At True&Co., differentiated product improvement is guided by the “fit quiz” completed by consumers, which helps match products to consumers, and vice versa. This consumer-driven approach clearly works. True&Co.’s return rate is 50 percent less than the industry average. The quiz, which has since been borrowed by Amazon and Victoria’s Secret, was developed in Michelle’s living room.

“I bought 500 bras and invited as many women as I could find to take a pen-and -paper quiz and to try on bras while I did all the bra math based on their answers,” Michelle says. “With their feedback, I was able to find out what kind of questions women wanted to be asked—mainly the issues that they felt were important to communicate about their bodies—and this became True&Co.\’s fit quiz.”

Baked-In Insights

True&Co.’s business model is predicated on using analytics to not only identify what consumers want, but also baking those insights into the product development process to ensure that the brand offers products that closely match consumers’ varied needs.

“Consumer data is granular, production is mass. It’s critical to get the supply chain involved early on, to delay commoditization as long as possible, and retain as much flexibility as you can,” Michelle says. “If you make a custom product, you can make sure it is best for each customer. But as you make products for larger groups of customers, the compromises inevitably compound. To drive efficiency, the factory will want to control the fabric, order sizes, and volumes. Too many operational concessions can stop you from delivering the product the customer actually wants. The solution is working collaboratively with partners in the supply chain to ease these restrictions. In our business model, we collect extensive feedback data from our customers, and we apply this data to focus the factory.”

Scaling the Business

The next hurdle is scaling the business. With an initial wave of early adopters and digital channels making it easy to spread the word, achieving critical mass with your branded innovation can be less of a challenge than is attracting the next wave of customers. Early adopters can only carry you so far. Success in cities such as San Francisco and New York does not necessarily translate quickly or easily to success elsewhere.

As Michelle notes, it certainly helps to be in a category that has structurally attractive characteristics.

“Lingerie has a high initial order value, loyal customers, and the ability to use data to help the customer get a better product,” she says. “Our goal is to increase our private label, unique product that is exactly matching the customer’s preferences. The rest will be brands that we know we can sell, and that closely meet the customer’s needs.”

Sharing the Future

How can large, established consumer companies and retailers bring more successful new products to market, make more creative use of data, innovate their business models, and attract more fresh-minded talent? Michelle sees opportunities for large companies to partner with the new wave of startups. Blending their respective strengths can help large companies meet customers’ rapidly rising demands for personalization, and small companies to reach more customers faster.

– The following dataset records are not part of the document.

(** * RADAR: the perturbation-and-recovery transform engine

    A shallow embedding of
      - [radar/data/perturb.py]        ([OverwriteCell], [TableDeltaSpec],
                                        [apply_transform_spec]),
      - [radar/data/transform_spec.py] ([generate_transform_spec_delete_overwrite]),
      - [radar/utils.py]               ([convert_dict_of_lists_to_list_of_dicts]),
      - [radar/data/datamodel.py]      ([DataTable], [TaskInstance.model_post_init]),
    together with the parts of Python, pandas, pydantic and difflib these
    functions call.  Definitions come first, one Rocq module per Python
    module; the properties follow. *)

From Stdlib Require Import ZArith List String Ascii DecimalString Lia Permutation.
From stdpp Require Import base option list list_numbers strings gmap.

Local Open Scope Z_scope.

(** ** Exceptions *)

Inductive exn : Type :=
| IndexError
| KeyError
| ValueError
| AttributeError
| ValidationError
| ParserError.

Inductive result (A : Type) : Type :=
| Ok (a : A)
| Raise (e : exn).
Arguments Ok {A} a.
Arguments Raise {A} e.

#[global] Instance result_ret : MRet result := fun _ a => Ok a.
#[global] Instance result_bind : MBind result := fun _ _ f m =>
  match m with
  | Ok a => f a
  | Raise e => Raise e
  end.

(** [for x in xs: body], threading the loop-carried variables [acc]. *)
Fixpoint for_each {A S : Type} (xs : list A) (acc : S)
    (body : S -> A -> result S) : result S :=
  match xs with
  | [] => Ok acc
  | x :: xs' => acc' ← body acc x; for_each xs' acc' body
  end.

(** ** Python built-ins *)

Module py.

(** [str.isspace] on the ASCII range: TAB, LF, VT, FF, CR, FS, GS, RS, US
    and SPACE. *)
Definition isspace (c : ascii) : bool :=
  let n := nat_of_ascii c in
  (Nat.leb 9 n && Nat.leb n 13) || (Nat.leb 28 n && Nat.leb n 32).

(** The ASCII line boundaries of [str.splitlines]: LF, VT, FF, CR, FS, GS
    and RS. *)
Definition is_linebreak (c : ascii) : bool :=
  let n := nat_of_ascii c in
  (Nat.leb 10 n && Nat.leb n 13) || (Nat.leb 28 n && Nat.leb n 30).

Fixpoint lstrip_chars (s : list ascii) : list ascii :=
  match s with
  | [] => []
  | c :: s' => if isspace c then lstrip_chars s' else s
  end.

(** [s.strip()] *)
Definition strip (s : string) : string :=
  string_of_list_ascii
    (rev (lstrip_chars (rev (lstrip_chars (list_ascii_of_string s))))).

(** [cur] is the line being read, last character first. *)
Fixpoint splitlines_from (cur : list ascii) (s : list ascii) : list string :=
  match s with
  | [] =>
      match cur with
      | [] => []
      | _ => [string_of_list_ascii (rev cur)]
      end
  | c :: s' =>
      if is_linebreak c then
        string_of_list_ascii (rev cur) ::
          match s' with
          | c' :: s'' =>
              if (Nat.eqb (nat_of_ascii c) 13 && Nat.eqb (nat_of_ascii c') 10)%bool
              then splitlines_from [] s''
              else splitlines_from [] s'
          | [] => splitlines_from [] s'
          end
      else splitlines_from (c :: cur) s'
  end.

(** [s.splitlines()] *)
Definition splitlines (s : string) : list string :=
  splitlines_from [] (list_ascii_of_string s).

Fixpoint split_from (sep : ascii) (cur : list ascii) (s : list ascii)
    : list string :=
  match s with
  | [] => [string_of_list_ascii (rev cur)]
  | c :: s' =>
      if Ascii.eqb c sep
      then string_of_list_ascii (rev cur) :: split_from sep [] s'
      else split_from sep (c :: cur) s'
  end.

(** [s.split(sep)] for a one-character separator *)
Definition split (sep : ascii) (s : string) : list string :=
  split_from sep [] (list_ascii_of_string s).

(** [xs[i]] for [0 <= i] *)
Definition getitem {A : Type} (xs : list A) (i : nat) : result A :=
  match xs !! i with
  | Some x => Ok x
  | None => Raise IndexError
  end.

(** [xs[1:]] *)
Definition tail_from_1 {A : Type} (xs : list A) : list A := drop 1 xs.

Fixpoint insert_desc (x : Z) (l : list Z) : list Z :=
  match l with
  | [] => [x]
  | y :: l' => if y <? x then x :: l else y :: insert_desc x l'
  end.

(** [sorted(xs, reverse=True)] on integers *)
Definition sorted_reverse (xs : list Z) : list Z := foldr insert_desc [] xs.

(** [range(lo, hi)] on naturals *)
Definition range (lo hi : nat) : list nat := seq lo (hi - lo).

End py.

(** ** pandas: the [DataFrame] operations the engine calls *)

Module pd.

(** The scalars a cell or an [OverwriteCell.new_value] holds.  [VNone] is
    the missing-value marker ([None] and [NaN] alike).  Float payloads are
    left out: the engine never looks inside a value except through
    [isna], [!=] on parsed text, and text rendering. *)
Inductive value : Type :=
| VNone
| VStr (s : string)
| VInt (z : Z)
| VBool (b : bool).

(** [pd.isna(v)] on a scalar *)
Definition isna (v : value) : bool :=
  match v with
  | VNone => true
  | _ => false
  end.

(** [v1 != v2] on scalars; a [NaN] differs from everything. *)
Definition ne (v1 v2 : value) : bool :=
  match v1, v2 with
  | VStr a, VStr b => negb (String.eqb a b)
  | VInt a, VInt b => negb (a =? b)
  | VBool a, VBool b => negb (Bool.eqb a b)
  | VInt a, VBool b | VBool b, VInt a => negb (a =? (if b then 1 else 0))
  | _, _ => true
  end.

(** A frame: column labels, and the rows in positional order, each with its
    index label. *)
Record DataFrame : Type := {
  columns : list string;
  rows : list (Z * list value);
}.

(** [len(df)] *)
Definition len (df : DataFrame) : Z := Z.of_nat (length (rows df)).

(** Rows labelled [0, 1, ..., n-1] (the default [RangeIndex]). *)
Definition RangeIndex (cells : list (list value)) : list (Z * list value) :=
  zip (seqZ 0 (Z.of_nat (length cells))) cells.

Definition cells (df : DataFrame) : list (list value) := (rows df).*2.

Definition has_label (r : Z) (df : DataFrame) : bool :=
  existsb (fun rw => fst rw =? r) (rows df).

Definition has_column (c : string) (df : DataFrame) : bool :=
  existsb (String.eqb c) (columns df).

(** Enlargement by one row labelled [r], all cells missing. *)
Definition add_row (r : Z) (df : DataFrame) : DataFrame :=
  {| columns := columns df;
     rows := rows df ++ [(r, replicate (length (columns df)) VNone)] |}.

(** Enlargement by one column labelled [c], all cells missing. *)
Definition add_column (c : string) (df : DataFrame) : DataFrame :=
  {| columns := columns df ++ [c];
     rows := map (fun rw => (fst rw, snd rw ++ [VNone])) (rows df) |}.

Fixpoint set_in_row (cols : list string) (cs : list value)
    (c : string) (v : value) : list value :=
  match cols, cs with
  | h :: cols', x :: cs' =>
      (if String.eqb h c then v else x) :: set_in_row cols' cs' c v
  | _, _ => cs
  end.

“True&Co. understands customers’ needs and we’re using that understanding to design new products, a new supply chain, and new go-to-market models,” Michelle said. “Ours is a startup story. But the future should also be about companies leveraging their existing assets to far greater effect.”True&Co. has shown that, in the right hands, new tools like advanced analytics have the profound power to remake old systems, such as the traditional supply chain. That benefits not just customers, but the industry as a whole. The success of Michelle and other visionary entrepreneurs highlights the potential to re-envision all of retail, guided by the ever more discriminating needs and preferences of the 21st century consumer.